Influenced by artists and poets alike the work of Marie Laurencin combines both realism and fantasy. Encouraged by her friends Georges Braque and Pablo Picasso, Laurencin developed a personal style and fresh, refined palette. Her paintings are almost exclusively of graceful, mysterious women frequently bedecked with pearls, playing a musical instrument or accompanied by faun. Although originally trained to be a decorator of porcelain at the Sevres factory, Marie Laurencin took lessons at the Académie Humbert in the early 1900s and in 1907 was introduced by Picasso to the poet Guillaume Appolinaire with whom she had a five year affair. During this period she encountered the most famous artists and writers of the day and her painting entitled Group of artists, depicting Apollinaire, Picasso and his mistress Fernande Olivier, and herself, was purchased by Gertrude Stein in 1908.  The failure of her relationship with Apollinaire in 1913 signaled the end of her Cubist period but she still maintained strong ties with her artist friends and in the same year she met the art dealer Paul Rosenberg and joined Matisse, Picasso and Braque as one of his artists, a relationship that was to last until 1940.

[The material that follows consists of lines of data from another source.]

(** X7.  A file whose name field is missing from the form data: reading
    [$_POST] raises the warning for that key and the desired name is
    empty, so the file is stored under a name made of a dot and the
    original extension only. *)
Theorem X7_missing_name_field (w : World) (POST : gmap string string) key file :
  POST !! str_replace "upload-container-" "file_name_" key = None →
  postedName POST key = ""
  ∧ (collectMessages POST w [(key, file)]).1.1 = [message (uploadFile w file "")]
  ∧ (collectMessages POST w [(key, file)]).1.2 =
      UndefinedArrayKey (str_replace "upload-container-" "file_name_" key)
        :: warnings (uploadFile w file "")
  ∧ uploadFilePath file "" =
      "uploads/." +:+ strval (pathinfo (name file) !! "extension").
Proof.
  intros Hmissing.
  assert (postedName POST key = "") as Hname.
  { unfold postedName. by rewrite array_read_lookup, Hmissing. }
  split; [done |].
  rewrite collectMessages_cons, Hname. cbv zeta. cbn [collectMessages fst snd].
  rewrite array_read_warning, Hmissing. split; [done |]. split.
  { by rewrite app_nil_r. }
  unfold uploadFilePath. rewrite finalFileName_eq.
  generalize (pathinfo (name file) !! "extension"). intros ext. by vm_compute.
Qed.



End OnAnyFileSystem.

End EndpointExtras.

(** ** The endpoint: the stored name *)

Section StoredNameExtras.
Import Str Php Upload.

(** X2.  The original extension always wins: when the original name has
    an extension, the stored name ends in a dot and that extension for
    every desired name, and [pathinfo] reads that extension back from
    the stored name. *)
Theorem X2_original_extension_wins file ext newFileName :
  pathinfo (name file) !! "extension" = Some ext →
  (∃ stem, finalFileName file newFileName = stem +:+ "." +:+ ext)
  ∧ pathinfo_extension (finalFileName file newFileName) = ext
  ∧ pathinfo (finalFileName file newFileName) !! "extension" = Some ext.
Proof.
  intros Hext.
  destruct (finalFileName_extension_wins file ext newFileName Hext) as [stem Hstem].
  destruct (extension_plain _ _ Hext) as (Hslash & Hdot & _).
  split; [by exists stem |].
  rewrite Hstem. split; [by apply pathinfo_extension_app |].
  rewrite pathinfo_lookup_extension.
  destruct (basename_app_plain stem ("." +:+ ext)) as (stem' & -> & _).
  { by destruct ext. }
  { rewrite chars_app. apply Forall_app. split; [by repeat constructor | done]. }
  by rewrite split_last_dot_app.
Qed.

(** X3.  A desired name with an extension (one that [empty] does not
    take for none) cannot leave the upload directory: when the original
    name has a non-empty extension, the stored name has no slash and the
    path of the file lies directly below the upload directory, whatever
    directories the desired name goes through. *)
Theorem X3_name_with_extension_is_confined file ext newFileName :
  pathinfo (name file) !! "extension" = Some ext →
  ext ≠ "" →
  empty (pathinfo_extension newFileName) = false →
  Forall (λ c, is_slash c = false) (chars (finalFileName file newFileName))
  ∧ Path.resolve (uploadFilePath file newFileName) =
      Some [finalFileName file newFileName; "uploads"]
  ∧ Path.strictly_inside uploadDir (uploadFilePath file newFileName) = true.
Proof.
  intros Hext Hne Hempty.
  pose proof (finalFileName_no_slash file newFileName Hempty) as Hslash.
  destruct (finalFileName_extension_wins file ext newFileName Hext) as [stem Hstem].
  destruct (extension_plain _ _ Hext) as (_ & Hdot & _).
  destruct (dotted_name_proper stem ext Hne Hdot) as (H0 & H1 & H2).
  rewrite <- Hstem in H0, H1, H2.
  split; [done |]. split; [| by apply plain_name_in_upload_dir].
  unfold uploadFilePath, Path.resolve.
  change (uploadDir +:+ finalFileName file newFileName)
    with ("uploads" +:+ String "/" (finalFileName file newFileName)).
  rewrite split_app_sep by (by vm_compute; repeat constructor).
  rewrite (split_plain "/" (finalFileName file newFileName)) by done.
  cbn [Path.walk].
  rewrite (bool_decide_eq_false_2 ("uploads" = "")) by done.
  rewrite (bool_decide_eq_false_2 ("uploads" = ".")) by done.
  rewrite (bool_decide_eq_false_2 ("uploads" = "..")) by done.
  rewrite (bool_decide_eq_false_2 (finalFileName file newFileName = "")) by done.
  rewrite (bool_decide_eq_false_2 (finalFileName file newFileName = ".")) by done.
  by rewrite (bool_decide_eq_false_2 (finalFileName file newFileName = "..")) by done.
Qed.

(** X4.  For a desired name with an extension only the base name
    counts: the directories in front of it change nothing, so desired
    names in different directories are stored under one name. *)
Theorem X4_directories_of_desired_name_are_dropped file newFileName :
  empty (pathinfo_extension newFileName) = false →
  finalFileName file newFileName = finalFileName file (basename newFileName)
  ∧ ∀ other, basename other = basename newFileName →
             finalFileName file other = finalFileName file newFileName.
Proof.
  intros Hempty.
  assert (∀ other, basename other = basename newFileName →
            finalFileName file other = finalFileName file newFileName) as Hsame.
  { intros other Hbase. rewrite !finalFileName_eq. unfold resolveFileName.
    assert (pathinfo_extension other = pathinfo_extension newFileName) as Hsame.
    { unfold pathinfo_extension. by rewrite Hbase. }
    by rewrite Hsame, Hempty, Hbase. }
  split; [| done]. symmetry. apply Hsame, basename_idem.
Qed.

(** X5.  A desired name that is the original name, as the demonstration
    page fills it in: with an original extension that [empty] does not
    take for none the file is stored under the base name of its original
    name; with the extension ["0"] or an empty one (a name that ends in
    a dot) the extension is appended a second time. *)
Theorem X5_unedited_name file ext :
  pathinfo (name file) !! "extension" = Some ext →
  (empty ext = false → finalFileName file (name file) = basename (name file))
  ∧ (empty ext = true → finalFileName file (name file) = name file +:+ "." +:+ ext).
Proof.
  intros Hext. destruct (extension_plain _ _ Hext) as (_ & _ & Hsame).
  split; intros Hempty.
  - apply finalFileName_keeps; by rewrite Hsame.
  - apply finalFileName_appends; [done | by rewrite Hsame].
Qed.

Lemma str_replace_skip search replace p rest :
  str_replace_from search replace (String.length p) (p +:+ rest) =
    str_replace_from search replace O rest.
Proof.
  induction p as [|c p IH]; [done |].
  change (String c p +:+ rest) with (String c (p +:+ rest)). simpl. apply IH.
Qed.

Lemma str_replace_occurrence search replace rest :
  search ≠ "" →
  str_replace search replace (search +:+ rest) =
    replace +:+ str_replace search replace rest.
Proof.
  intros Hne. unfold str_replace. rewrite !decide_False by done.
  destruct search as [|c search]; [done |].
  change (String c search +:+ rest) with (String c (search +:+ rest)).
  cbn [str_replace_from].
  change (String c (search +:+ rest)) with (String c search +:+ rest).
  rewrite prefix_app. cbn [String.length Nat.pred]. by rewrite str_replace_skip.
Qed.

Lemma str_replace_absent search replace rest c0 s0 :
  search = String c0 s0 →
  Forall (λ c, Ascii.eqb c0 c = false) (chars rest) →
  str_replace search replace rest = rest.
Proof.
  intros -> Hrest. unfold str_replace. rewrite decide_False by done.
  induction rest as [|c rest IH]; [done |].
  apply Forall_cons in Hrest as [Hc Hrest].
  cbn [str_replace_from String.prefix].
  destruct (ascii_dec c0 c) as [-> |]; [by rewrite Ascii.eqb_refl in Hc |].
  by rewrite IH.
Qed.

(** X8.  The pairing of a file with its name field: the file input
    takes the id of its drop zone as its name, and for a drop zone
    [upload-container-N] the script reads the desired name from the
    field [file_name_N] (for an [N] without the letter u, such as a
    number). *)
Theorem X8_file_field_and_name_field (POST : gmap string string) n o :
  Forall (λ c, Ascii.eqb "u" c = false) (chars n) →
  let key := DDUpload.input_name (DDUpload.setupFileInput ("upload-container-" +:+ n) o) in
  str_replace "upload-container-" "file_name_" key = "file_name_" +:+ n
  ∧ postedName POST key = strval (POST !! ("file_name_" +:+ n)).
Proof.
  intros Hn key. subst key. cbn [DDUpload.input_name DDUpload.setupFileInput].
  assert (str_replace "upload-container-" "file_name_" ("upload-container-" +:+ n) =
            "file_name_" +:+ n) as Hreplace.
  { rewrite str_replace_occurrence by done.
    by rewrite (str_replace_absent _ _ n "u" "pload-container-"). }
  split; [done |]. unfold postedName. by rewrite Hreplace, array_read_lookup.
Qed.

End StoredNameExtras.

(** ** The widget: events, callbacks and previews *)

Section WidgetExtras.
Import DDUpload Trace.

(** The two answers of [validateFile]. *)
Lemma validateFile_cases file w :
  validateFile file w = (true, w)
  ∨ ∃ message,
      validateFile file w = (false, call (onError file message) w)
      ∧ (message = tooLargeMessage (options w) file ∨ message = notPermittedMessage file).
Proof.
  unfold validateFile.
  destruct (_ && _); [right; eexists; by eauto |].
  destruct (_ && _); [right; eexists; by eauto | by left].
Qed.

Lemma verdict_options w w' file :
  options w = options w' → verdict w file = verdict w' file.
Proof.
  intros Heq. unfold verdict, validateFile. rewrite Heq.
  destruct (_ && _); [done |]. by destruct (_ && _).
Qed.

Lemma justified_options w w' c : options w = options w' → justified w c → justified w' c.
Proof.
  intros Heq. destruct c as [file | file message]; simpl.
  - by rewrite (verdict_options w w').
  - by rewrite (verdict_options w w'), Heq.
Qed.

(** A non-empty selection makes one call, and a justified one. *)
Lemma handleFiles_call file others w :
  ∃ c, calls (handleFiles (file :: others) w) = calls w ++ [c] ∧ justified w c.
Proof.
  unfold handleFiles.
  destruct (validateFile_cases file w) as [Hvalid | (message & Hvalid & Hmessage)].
  - exists (onChanged file). rewrite Hvalid. cbn [call calls].
    rewrite displayFile_calls. split; [done |]. simpl. unfold verdict. by rewrite Hvalid.
  - exists (onError file message). rewrite Hvalid. split; [done |].
    simpl. unfold verdict. by rewrite Hvalid.
Qed.

Lemma dispatch_call w e :
  ∃ new, calls (dispatch w e) = calls w ++ new
         ∧ Forall (justified w) new
         ∧ length new = (if selects e then 1 else 0)%nat.
Proof.
  destruct e as [| | | [|file others] | [|file others]];
    try (exists []; by rewrite app_nil_r).
  - cbn [dispatch handleDrop].
    destruct (handleFiles_call file others
                (assignFilesToInput (file :: others) (set_dragover false w)))
      as (c & Hcalls & Hc).
    exists [c]. split; [done |]. split; [| done].
    constructor; [| done]. by eapply justified_options; [| exact Hc].
  - cbn [dispatch]. cbv zeta. cbn [fileInput_files set_files].
    destruct (handleFiles_call file others (set_files (file :: others) w))
      as (c & Hcalls & Hc).
    exists [c]. split; [done |]. split; [| done].
    constructor; [| done]. by eapply justified_options; [| exact Hc].
Qed.

Lemma run_cons w e events : run w (e :: events) = run (dispatch w e) events.
Proof. done. Qed.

Following a brief exile in Spain, Marie Laurencin returned to Paris in 1921 and for the next three decades continued to paint, write poetry and design sets and costumes for the theatre and Ballet Russes. She became a popular society portrait painter and her sitters included Coco Chanel, Helena Rubinstein, Emerald, Lady Cunard and Madame André Derain.  Marie Laurencin died in Paris in 1956; she was buried in a white dress holding a rose in one hand and a love letter from Guillaume Apollinaire in the other.